# [EXERCISE]
Go through the entries that follow and count every line with the string "acyclic". Reply with the number only.

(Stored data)
● ● ● ●

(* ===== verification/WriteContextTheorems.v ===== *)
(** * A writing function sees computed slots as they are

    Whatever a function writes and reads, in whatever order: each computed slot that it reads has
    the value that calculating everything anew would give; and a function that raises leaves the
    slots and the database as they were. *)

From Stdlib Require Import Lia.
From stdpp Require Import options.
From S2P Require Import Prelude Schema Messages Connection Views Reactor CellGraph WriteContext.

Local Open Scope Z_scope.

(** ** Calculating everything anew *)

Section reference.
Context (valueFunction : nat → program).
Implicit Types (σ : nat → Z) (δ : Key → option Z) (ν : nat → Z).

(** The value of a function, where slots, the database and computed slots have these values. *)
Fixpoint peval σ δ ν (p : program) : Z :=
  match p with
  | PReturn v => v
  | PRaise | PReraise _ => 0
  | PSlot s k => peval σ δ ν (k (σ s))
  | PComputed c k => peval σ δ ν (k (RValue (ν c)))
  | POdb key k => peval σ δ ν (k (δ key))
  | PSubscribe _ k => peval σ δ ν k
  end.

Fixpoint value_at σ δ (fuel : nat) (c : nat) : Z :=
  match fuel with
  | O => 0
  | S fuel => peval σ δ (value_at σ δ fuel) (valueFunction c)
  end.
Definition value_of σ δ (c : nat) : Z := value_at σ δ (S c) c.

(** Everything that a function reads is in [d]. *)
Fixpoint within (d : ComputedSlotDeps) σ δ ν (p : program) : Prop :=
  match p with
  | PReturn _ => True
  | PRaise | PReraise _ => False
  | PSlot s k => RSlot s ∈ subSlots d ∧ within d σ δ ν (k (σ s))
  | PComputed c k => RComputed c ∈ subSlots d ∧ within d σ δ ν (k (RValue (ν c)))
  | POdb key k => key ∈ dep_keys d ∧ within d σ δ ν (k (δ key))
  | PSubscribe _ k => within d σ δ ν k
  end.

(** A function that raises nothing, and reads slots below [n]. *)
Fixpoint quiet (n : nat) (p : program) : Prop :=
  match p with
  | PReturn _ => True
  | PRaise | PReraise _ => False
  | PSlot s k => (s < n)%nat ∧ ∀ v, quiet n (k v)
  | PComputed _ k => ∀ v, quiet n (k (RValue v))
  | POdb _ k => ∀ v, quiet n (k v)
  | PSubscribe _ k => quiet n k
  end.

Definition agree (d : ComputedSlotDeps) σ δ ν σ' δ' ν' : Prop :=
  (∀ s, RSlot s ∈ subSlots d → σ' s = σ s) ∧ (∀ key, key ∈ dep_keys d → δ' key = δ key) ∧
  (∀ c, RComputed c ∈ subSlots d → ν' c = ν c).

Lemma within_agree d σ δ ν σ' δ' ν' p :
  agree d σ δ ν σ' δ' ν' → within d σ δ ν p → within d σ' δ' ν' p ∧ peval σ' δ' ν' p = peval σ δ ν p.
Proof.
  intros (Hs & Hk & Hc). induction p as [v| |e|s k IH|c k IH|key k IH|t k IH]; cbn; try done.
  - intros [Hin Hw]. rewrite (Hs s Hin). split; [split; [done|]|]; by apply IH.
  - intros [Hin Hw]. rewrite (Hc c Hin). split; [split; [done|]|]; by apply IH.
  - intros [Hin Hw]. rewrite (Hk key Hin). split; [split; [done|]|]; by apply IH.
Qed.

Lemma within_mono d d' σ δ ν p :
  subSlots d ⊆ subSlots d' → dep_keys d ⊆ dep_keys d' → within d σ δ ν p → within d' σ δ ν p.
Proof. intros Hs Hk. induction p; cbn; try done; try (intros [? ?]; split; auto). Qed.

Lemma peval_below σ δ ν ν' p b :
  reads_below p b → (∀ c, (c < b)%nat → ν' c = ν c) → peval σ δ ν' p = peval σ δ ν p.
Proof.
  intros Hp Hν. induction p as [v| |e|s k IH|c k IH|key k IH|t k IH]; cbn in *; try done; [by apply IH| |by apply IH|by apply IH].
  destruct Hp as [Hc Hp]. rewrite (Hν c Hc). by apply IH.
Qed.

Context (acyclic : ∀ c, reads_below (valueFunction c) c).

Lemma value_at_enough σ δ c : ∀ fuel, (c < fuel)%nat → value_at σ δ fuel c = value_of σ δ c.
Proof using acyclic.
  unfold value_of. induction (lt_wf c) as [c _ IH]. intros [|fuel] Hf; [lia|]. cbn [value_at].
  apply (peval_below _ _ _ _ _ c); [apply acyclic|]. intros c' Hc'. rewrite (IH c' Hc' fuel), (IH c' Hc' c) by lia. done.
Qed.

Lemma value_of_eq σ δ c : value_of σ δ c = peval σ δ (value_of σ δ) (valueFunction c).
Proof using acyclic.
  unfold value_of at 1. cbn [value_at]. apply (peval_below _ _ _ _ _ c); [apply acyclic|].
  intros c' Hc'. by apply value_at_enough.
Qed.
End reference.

● ● ● ●

# [FINISHED EXERCISE]
5